Perché ha agito in questo modo?
Si è rivelata ingrata “abbandonando” un Paese che l’ha coccolata per decenni, concedendole importanti agevolazioni (indirette)?
Quali saranno le conseguenze per noi italiani (lavoratori e cittadini tout court)?
E, più di tutto… quale lezione dobbiamo trarre (se ve n’è una) da quanto avvenuto e sta avvenendo?
Procediamo con ordine.
FIAT ha fatto bene ad impostare la propria struttura quale si presenta ora!
Lascerà l’amaro in bocca riconoscerlo, ma ha fatto bene.

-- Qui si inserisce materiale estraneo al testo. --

(** On a name [Object.prototype] has no property under, the first truthy
    [o[k]] along the chain is the first own entry. *)
Lemma first_truthy_own {V} (table : Tables → gmap string V) k this s :
  JsObject.inherited k = false →
  first_truthy (λ t, JsObject.get (table t) k) this s
  = first_in_chain (λ t, table t !! k) this s.
Proof.
  intros Hk.
  assert (Hget : ∀ o : gmap string V,
            JsObject.get o k = from_option Own Undefined (o !! k)).
  { intros o. unfold JsObject.get, JsObject.property.
    destruct (o !! k); [done|]. by rewrite Hk. }
  induction this as [a|a p IH] using Registry_induction;
    rewrite first_truthy_eq, first_in_chain_eq, Hget; simpl;
    destruct (table (fields s (mkRegistry a _)) !! k); simpl; done.
Qed.

(** Without a plugin to initialise, [lookupAction] reads the tables along
    the chain and changes nothing. *)
Lemma run_lookupAction_plain this key s :
  (∀ pluginName, parsePluginName key = Some pluginName → truthy pluginName = false) →
  run (lookupAction this key) s
  = Some (s, Resolved (first_truthy (λ t, JsObject.get (actionsById t) key) this s)).
Proof.
  intros Hplain.
  assert (Hrun : ∀ this, run (lookupAction this key) s = recheck this key s).
  { intros r. rewrite run_lookupAction.
    destruct (JsObject.get (actionsById (fields s r)) key); try done.
    destruct (parsePluginName key) as [n|]; [|done]. by rewrite (Hplain n). }
  induction this as [a|a p IH] using Registry_induction;
    rewrite Hrun, first_truthy_eq; unfold recheck; cbv zeta; simpl;
    destruct (JsObject.truthy _); done.
Qed.




(** C1, as amended.  For a key that names no property of
    [Object.prototype]: [lookupAction] returns the action registered
    locally under the key when there is one.  On a local miss with a
    non-empty plugin name inferred from the key it awaits
    [initializePlugin] of that name on this node, and a rejection of that
    call is the lookup's.  Then, and directly on a local miss without such
    a name, it checks the local table again, returns the parent's
    [lookupAction(key)] when the key is still absent, and undefined when
    there is no parent. *)
Theorem lookupAction_local_plugin_parent this key s :
  JsObject.inherited key = false →
  match actionsById (fields s this) !! key with
  | Some action => run (lookupAction this key) s = Some (s, Resolved (Own action))
  | None =>
      match parsePluginName key with
      | Some pluginName =>
          if bool_decide (pluginName = "") then
            run (lookupAction this key) s = recheck this key s
          else
            run (lookupAction this key) s
            = and_then (run (initializePlugin this pluginName) s)
                       (λ _, recheck this key)
      | None => run (lookupAction this key) s = recheck this key s
      end
  end
  ∧ ∀ s1,
      recheck this key s1
      = match actionsById (fields s1 this) !! key with
        | Some action => Some (s1, Resolved (Own action))
        | None =>
            match parent this with
            | Some parent => run (lookupAction parent key) s1
            | None => Some (s1, Resolved Undefined)
            end
        end.
Proof.
  intros Hkey. split; [|intros s1; by apply recheck_own].
  rewrite run_lookupAction.
  destruct (actionsById (fields s this) !! key) as [action|] eqn:Hlocal.
  - rewrite (JsObject_get_own _ _ _ Hlocal), recheck_own, Hlocal by done. done.
  - rewrite JsObject_get_absent by done.
    destruct (parsePluginName key) as [pluginName|]; [|done].
    unfold truthy. case_bool_decide; subst.
    + by rewrite bool_decide_eq_false_2 by (by intros ?).
    + by rewrite bool_decide_eq_true_2.
Qed.

Lemma lookupAction_local_plugin_parent_witness :
  let gpt := mkAction "myplugin/gpt" 5 in
  let myplugin := mkPluginProvider "myplugin"
                    (AsyncInitializer (mkProvider [] [RegisterAction model gpt]
                                                  (Resolved 9))) in
  let s := registerPluginProvider root "myplugin" myplugin loaded in
  JsObject.inherited "/model/myplugin/gpt" = false
  ∧ run (lookupAction root "/model/myplugin/gpt") s
    = and_then (run (initializePlugin root "myplugin") s)
               (λ _, recheck root "/model/myplugin/gpt")
  ∧ snd <$> run (lookupAction root "/model/myplugin/gpt") s = Some (Resolved (Own gpt)).
Proof.
  intros gpt myplugin s.
  assert (Hkey : JsObject.inherited "/model/myplugin/gpt" = false) by reflexivity.
  split; [exact Hkey|].
  destruct (lookupAction_local_plugin_parent root "/model/myplugin/gpt" s Hkey)
    as [Hrun _].
  split; [exact Hrun|]. vm_compute. reflexivity.
Defined.

(** C1, as stated, fails: the key [/model//gpt] has four segments, so the
    empty plugin name is inferred from it, but [lookupAction] does not
    initialise the plugin registered under the empty name, which would have
    registered the action. *)
Lemma lookupAction_as_specified_fails : ¬ lookupAction_as_specified.
Proof.
  intros Hspec.
  pose (plugin := mkPluginProvider ""
          (AsyncInitializer
             (mkProvider [RegisterAction model (mkAction "/gpt" 1)] [] (Resolved 9)))).
  specialize (Hspec root "/model//gpt" (registerPluginProvider root "" plugin loaded)).
  apply (f_equal (fmap snd)) in Hspec.
  vm_compute in Hspec. discriminate Hspec.
Qed.

(** ** What the synchronous functions change *)

Lemma fields_set_fields r f s r' :
  fields (set_fields r f s) r'
  = if decide (addr r = addr r') then
      match heap s !! addr r with Some t => f t | None => new_Tables end
    else fields s r'.
Proof.
  unfold fields, set_fields; simpl. case_decide as Heq.
  - rewrite <- Heq, list_lookup_alter_eq. by destruct (heap s !! addr r).
  - by rewrite list_lookup_alter_ne.
Qed.

Lemma fields_set_fields_ne r f s r' :
  addr r ≠ addr r' → fields (set_fields r f s) r' = fields s r'.
Proof. intros. rewrite fields_set_fields. by case_decide. Qed.

(** A projection of the tables that [f] leaves alone. *)
Lemma fields_set_fields_proj {X} (π : Tables → X) r f s r' :
  (∀ t, π (f t) = π t) → π (fields (set_fields r f s) r') = π (fields s r').
Proof.
  intros Hπ. rewrite fields_set_fields. case_decide as Heq; [|done].
  unfold fields. rewrite <- Heq. by destruct (heap s !! addr r).
Qed.

Lemma fields_set_fields_Some r f s t :
  heap s !! addr r = Some t → fields (set_fields r f s) r = f t.
Proof. intros Ht. rewrite fields_set_fields, Ht. by case_decide. Qed.

Lemma registration_refl s : registration s s.
Proof. unfold registration. split_and!; [done..|]. exists []. by rewrite app_nil_r. Qed.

FIAT intende continuare ad operare in un mercato, quello dell’auto, che si presenta incredibilmente competitivo (pochi pongono in discussione il fatto che, nel medio periodo, di costruttori di auto nel mondo ne resteranno meno di una decina) e, per farlo, deve “cambiare pelle” (almeno in parte).
Dal punto di vista produttivo / industriale, l’obiettivo era quello di raggiungere dimensioni maggiori; tale obiettivo è stato centrato tramite la fusione industriale con Chrysler (peccato che sia sfuggita quella con Opel a suo tempo…).
E, sino a qui, sul fatto che l’azione condotta si trattasse di “cosa buona e giusta”, si sono levate poche voci di dissenso.
Rimaneva da intervenire sul piano societario / fiscale (e finanziario), ed è quello che sta avvenendo ora.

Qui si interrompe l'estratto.